▸ **What the exercise asks**
Stopping right after the line with "the functions in", please reproduce the material below exactly from its first line.

[Records for this exercise]

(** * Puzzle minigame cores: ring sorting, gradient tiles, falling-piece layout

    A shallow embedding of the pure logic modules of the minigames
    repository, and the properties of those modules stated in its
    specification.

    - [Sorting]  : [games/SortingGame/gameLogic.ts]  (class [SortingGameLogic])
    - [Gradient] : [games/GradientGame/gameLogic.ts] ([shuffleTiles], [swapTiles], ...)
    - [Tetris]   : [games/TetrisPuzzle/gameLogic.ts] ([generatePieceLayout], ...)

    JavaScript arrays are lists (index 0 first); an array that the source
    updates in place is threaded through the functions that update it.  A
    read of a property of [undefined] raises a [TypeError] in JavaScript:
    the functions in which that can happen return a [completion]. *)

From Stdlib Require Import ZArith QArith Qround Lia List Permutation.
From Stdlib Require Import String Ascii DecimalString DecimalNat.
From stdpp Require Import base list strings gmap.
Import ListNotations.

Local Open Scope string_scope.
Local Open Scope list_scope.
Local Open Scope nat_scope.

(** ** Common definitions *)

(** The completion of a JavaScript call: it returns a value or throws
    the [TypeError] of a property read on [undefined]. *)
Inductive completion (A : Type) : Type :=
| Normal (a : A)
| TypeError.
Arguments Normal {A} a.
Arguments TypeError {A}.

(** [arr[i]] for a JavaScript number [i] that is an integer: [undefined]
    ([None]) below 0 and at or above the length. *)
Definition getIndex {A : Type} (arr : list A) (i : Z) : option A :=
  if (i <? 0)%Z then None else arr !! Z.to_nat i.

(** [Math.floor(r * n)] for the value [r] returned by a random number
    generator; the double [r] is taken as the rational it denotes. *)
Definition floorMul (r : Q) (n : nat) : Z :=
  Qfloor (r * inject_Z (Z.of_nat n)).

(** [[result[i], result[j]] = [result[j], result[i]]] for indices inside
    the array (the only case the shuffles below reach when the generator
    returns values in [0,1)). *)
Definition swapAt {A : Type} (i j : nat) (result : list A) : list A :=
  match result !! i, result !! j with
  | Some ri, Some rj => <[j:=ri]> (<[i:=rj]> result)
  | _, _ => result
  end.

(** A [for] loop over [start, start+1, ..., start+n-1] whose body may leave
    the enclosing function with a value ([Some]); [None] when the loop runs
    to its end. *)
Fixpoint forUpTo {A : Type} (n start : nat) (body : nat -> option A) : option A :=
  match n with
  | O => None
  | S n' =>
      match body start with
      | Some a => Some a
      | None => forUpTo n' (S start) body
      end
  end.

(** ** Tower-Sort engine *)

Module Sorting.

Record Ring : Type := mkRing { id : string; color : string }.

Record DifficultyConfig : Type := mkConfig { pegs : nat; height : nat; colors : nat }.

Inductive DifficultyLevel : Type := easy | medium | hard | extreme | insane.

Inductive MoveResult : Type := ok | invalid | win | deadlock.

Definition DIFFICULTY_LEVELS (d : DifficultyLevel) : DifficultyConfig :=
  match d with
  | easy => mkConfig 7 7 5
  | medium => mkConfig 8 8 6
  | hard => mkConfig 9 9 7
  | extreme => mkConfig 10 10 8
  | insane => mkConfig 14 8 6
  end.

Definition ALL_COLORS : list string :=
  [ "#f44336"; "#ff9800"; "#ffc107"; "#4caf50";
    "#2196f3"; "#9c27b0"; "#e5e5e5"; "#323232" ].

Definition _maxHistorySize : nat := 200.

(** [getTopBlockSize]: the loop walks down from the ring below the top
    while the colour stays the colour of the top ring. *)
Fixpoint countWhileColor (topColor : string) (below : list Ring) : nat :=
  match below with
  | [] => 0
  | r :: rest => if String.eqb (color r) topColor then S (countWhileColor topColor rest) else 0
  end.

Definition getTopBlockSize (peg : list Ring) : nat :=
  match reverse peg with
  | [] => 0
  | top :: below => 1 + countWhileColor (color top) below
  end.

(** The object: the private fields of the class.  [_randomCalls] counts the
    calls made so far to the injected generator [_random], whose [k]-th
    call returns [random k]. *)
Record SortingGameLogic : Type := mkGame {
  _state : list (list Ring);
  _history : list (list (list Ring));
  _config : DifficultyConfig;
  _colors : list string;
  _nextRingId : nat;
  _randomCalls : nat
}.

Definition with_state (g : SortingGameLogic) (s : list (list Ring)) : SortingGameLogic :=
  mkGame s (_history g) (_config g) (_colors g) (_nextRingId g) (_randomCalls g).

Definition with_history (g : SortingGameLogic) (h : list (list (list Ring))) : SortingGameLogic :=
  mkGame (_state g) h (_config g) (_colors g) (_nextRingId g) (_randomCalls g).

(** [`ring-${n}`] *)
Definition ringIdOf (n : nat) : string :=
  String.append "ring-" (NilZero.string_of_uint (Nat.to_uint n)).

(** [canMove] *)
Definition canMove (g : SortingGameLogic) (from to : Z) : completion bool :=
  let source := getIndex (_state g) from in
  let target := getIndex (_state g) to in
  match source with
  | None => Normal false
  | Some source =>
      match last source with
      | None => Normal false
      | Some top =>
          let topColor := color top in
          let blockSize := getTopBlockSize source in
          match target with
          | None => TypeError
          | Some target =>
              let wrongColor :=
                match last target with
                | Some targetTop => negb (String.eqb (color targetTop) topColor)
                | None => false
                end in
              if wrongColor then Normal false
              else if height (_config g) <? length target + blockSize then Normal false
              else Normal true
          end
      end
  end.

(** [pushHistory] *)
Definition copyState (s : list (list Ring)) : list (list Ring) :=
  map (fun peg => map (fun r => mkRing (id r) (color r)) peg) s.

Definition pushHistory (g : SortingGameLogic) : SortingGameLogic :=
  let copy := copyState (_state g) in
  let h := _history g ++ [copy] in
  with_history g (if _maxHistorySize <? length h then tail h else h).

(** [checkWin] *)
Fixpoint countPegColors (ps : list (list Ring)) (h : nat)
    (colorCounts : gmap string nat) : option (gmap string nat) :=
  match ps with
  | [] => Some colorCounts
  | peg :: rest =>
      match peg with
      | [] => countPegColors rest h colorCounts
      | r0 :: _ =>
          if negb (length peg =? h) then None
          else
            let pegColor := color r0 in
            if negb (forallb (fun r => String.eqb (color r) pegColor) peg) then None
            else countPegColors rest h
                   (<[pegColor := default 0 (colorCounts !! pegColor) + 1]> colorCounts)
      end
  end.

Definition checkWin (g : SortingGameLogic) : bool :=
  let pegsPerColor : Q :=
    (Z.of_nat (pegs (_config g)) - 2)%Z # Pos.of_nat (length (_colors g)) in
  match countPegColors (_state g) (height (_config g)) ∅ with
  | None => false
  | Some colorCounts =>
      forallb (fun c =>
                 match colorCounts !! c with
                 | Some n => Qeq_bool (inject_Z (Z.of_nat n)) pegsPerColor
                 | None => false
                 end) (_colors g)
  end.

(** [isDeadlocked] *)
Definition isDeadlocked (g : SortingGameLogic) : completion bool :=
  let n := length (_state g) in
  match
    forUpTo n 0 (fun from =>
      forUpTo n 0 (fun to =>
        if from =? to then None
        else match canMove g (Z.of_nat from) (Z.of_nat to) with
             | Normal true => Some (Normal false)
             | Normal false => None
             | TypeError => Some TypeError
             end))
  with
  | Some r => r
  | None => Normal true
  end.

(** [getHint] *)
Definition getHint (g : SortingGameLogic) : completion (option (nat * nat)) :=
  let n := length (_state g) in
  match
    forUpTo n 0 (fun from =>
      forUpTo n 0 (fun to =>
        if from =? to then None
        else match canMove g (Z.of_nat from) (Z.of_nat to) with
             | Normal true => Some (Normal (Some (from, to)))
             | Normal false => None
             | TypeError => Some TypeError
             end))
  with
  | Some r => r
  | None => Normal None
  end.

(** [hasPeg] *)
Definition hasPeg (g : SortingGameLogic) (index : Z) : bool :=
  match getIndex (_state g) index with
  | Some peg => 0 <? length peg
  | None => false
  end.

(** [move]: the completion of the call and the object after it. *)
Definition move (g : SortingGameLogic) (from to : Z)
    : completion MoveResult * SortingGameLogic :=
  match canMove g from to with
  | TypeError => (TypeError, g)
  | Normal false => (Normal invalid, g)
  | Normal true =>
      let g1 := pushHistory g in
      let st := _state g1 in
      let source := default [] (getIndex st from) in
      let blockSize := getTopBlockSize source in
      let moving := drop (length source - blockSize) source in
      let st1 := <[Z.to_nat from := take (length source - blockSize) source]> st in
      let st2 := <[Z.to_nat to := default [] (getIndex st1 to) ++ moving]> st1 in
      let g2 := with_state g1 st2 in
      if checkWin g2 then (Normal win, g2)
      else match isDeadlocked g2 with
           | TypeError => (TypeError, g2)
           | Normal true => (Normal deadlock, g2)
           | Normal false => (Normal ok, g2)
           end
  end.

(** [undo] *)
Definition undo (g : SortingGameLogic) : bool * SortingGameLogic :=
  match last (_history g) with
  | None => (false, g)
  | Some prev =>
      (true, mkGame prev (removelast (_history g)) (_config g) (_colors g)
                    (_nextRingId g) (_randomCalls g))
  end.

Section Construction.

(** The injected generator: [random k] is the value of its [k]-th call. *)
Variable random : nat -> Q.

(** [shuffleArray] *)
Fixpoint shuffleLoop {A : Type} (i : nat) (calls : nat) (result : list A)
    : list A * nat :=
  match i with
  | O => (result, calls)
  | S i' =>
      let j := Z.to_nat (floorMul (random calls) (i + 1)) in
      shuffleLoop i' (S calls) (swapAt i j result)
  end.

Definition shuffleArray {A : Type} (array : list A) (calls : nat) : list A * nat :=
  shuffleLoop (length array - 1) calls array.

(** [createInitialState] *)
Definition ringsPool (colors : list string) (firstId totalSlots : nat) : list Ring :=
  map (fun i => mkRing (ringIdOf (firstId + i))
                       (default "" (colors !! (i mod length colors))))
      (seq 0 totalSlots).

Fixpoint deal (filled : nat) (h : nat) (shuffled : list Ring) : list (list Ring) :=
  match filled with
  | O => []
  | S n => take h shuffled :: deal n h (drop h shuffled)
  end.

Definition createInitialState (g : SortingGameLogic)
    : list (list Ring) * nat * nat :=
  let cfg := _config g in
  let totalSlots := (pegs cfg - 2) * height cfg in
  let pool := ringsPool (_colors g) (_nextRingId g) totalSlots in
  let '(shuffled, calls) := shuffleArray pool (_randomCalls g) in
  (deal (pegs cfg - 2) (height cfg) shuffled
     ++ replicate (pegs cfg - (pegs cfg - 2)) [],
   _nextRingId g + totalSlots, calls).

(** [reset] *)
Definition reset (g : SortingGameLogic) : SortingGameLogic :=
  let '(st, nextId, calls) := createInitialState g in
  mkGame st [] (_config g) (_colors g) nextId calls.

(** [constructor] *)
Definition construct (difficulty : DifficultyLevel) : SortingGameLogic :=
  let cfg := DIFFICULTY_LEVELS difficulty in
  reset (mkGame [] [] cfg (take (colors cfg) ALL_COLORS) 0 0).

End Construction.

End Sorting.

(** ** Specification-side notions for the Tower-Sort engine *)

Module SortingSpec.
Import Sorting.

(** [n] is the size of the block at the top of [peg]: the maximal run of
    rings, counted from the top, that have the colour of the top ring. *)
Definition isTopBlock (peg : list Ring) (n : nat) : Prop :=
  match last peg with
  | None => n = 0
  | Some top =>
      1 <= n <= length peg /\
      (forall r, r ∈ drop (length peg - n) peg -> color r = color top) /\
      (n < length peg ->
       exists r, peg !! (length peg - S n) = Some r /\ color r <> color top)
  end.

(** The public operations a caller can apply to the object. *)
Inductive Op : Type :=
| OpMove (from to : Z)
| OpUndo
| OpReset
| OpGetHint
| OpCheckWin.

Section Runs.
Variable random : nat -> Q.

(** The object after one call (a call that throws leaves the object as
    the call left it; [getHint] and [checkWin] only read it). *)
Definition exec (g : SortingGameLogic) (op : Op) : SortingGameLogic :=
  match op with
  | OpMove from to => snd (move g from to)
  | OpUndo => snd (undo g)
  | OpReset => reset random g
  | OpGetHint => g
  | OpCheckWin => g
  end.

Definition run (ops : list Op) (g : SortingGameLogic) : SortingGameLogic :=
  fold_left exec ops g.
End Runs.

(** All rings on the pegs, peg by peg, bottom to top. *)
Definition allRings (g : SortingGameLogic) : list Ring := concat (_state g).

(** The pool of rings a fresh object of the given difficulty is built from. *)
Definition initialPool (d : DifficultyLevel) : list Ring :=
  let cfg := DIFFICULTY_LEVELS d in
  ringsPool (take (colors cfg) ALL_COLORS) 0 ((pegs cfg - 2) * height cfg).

[/Records for this exercise]

▸ **Exercise solution**
(** * Puzzle minigame cores: ring sorting, gradient tiles, falling-piece layout

    A shallow embedding of the pure logic modules of the minigames
    repository, and the properties of those modules stated in its
    specification.

    - [Sorting]  : [games/SortingGame/gameLogic.ts]  (class [SortingGameLogic])
    - [Gradient] : [games/GradientGame/gameLogic.ts] ([shuffleTiles], [swapTiles], ...)
    - [Tetris]   : [games/TetrisPuzzle/gameLogic.ts] ([generatePieceLayout], ...)

    JavaScript arrays are lists (index 0 first); an array that the source
    updates in place is threaded through the functions that update it.  A
    read of a property of [undefined] raises a [TypeError] in JavaScript:
    the functions in which that can happen return a [completion]. *)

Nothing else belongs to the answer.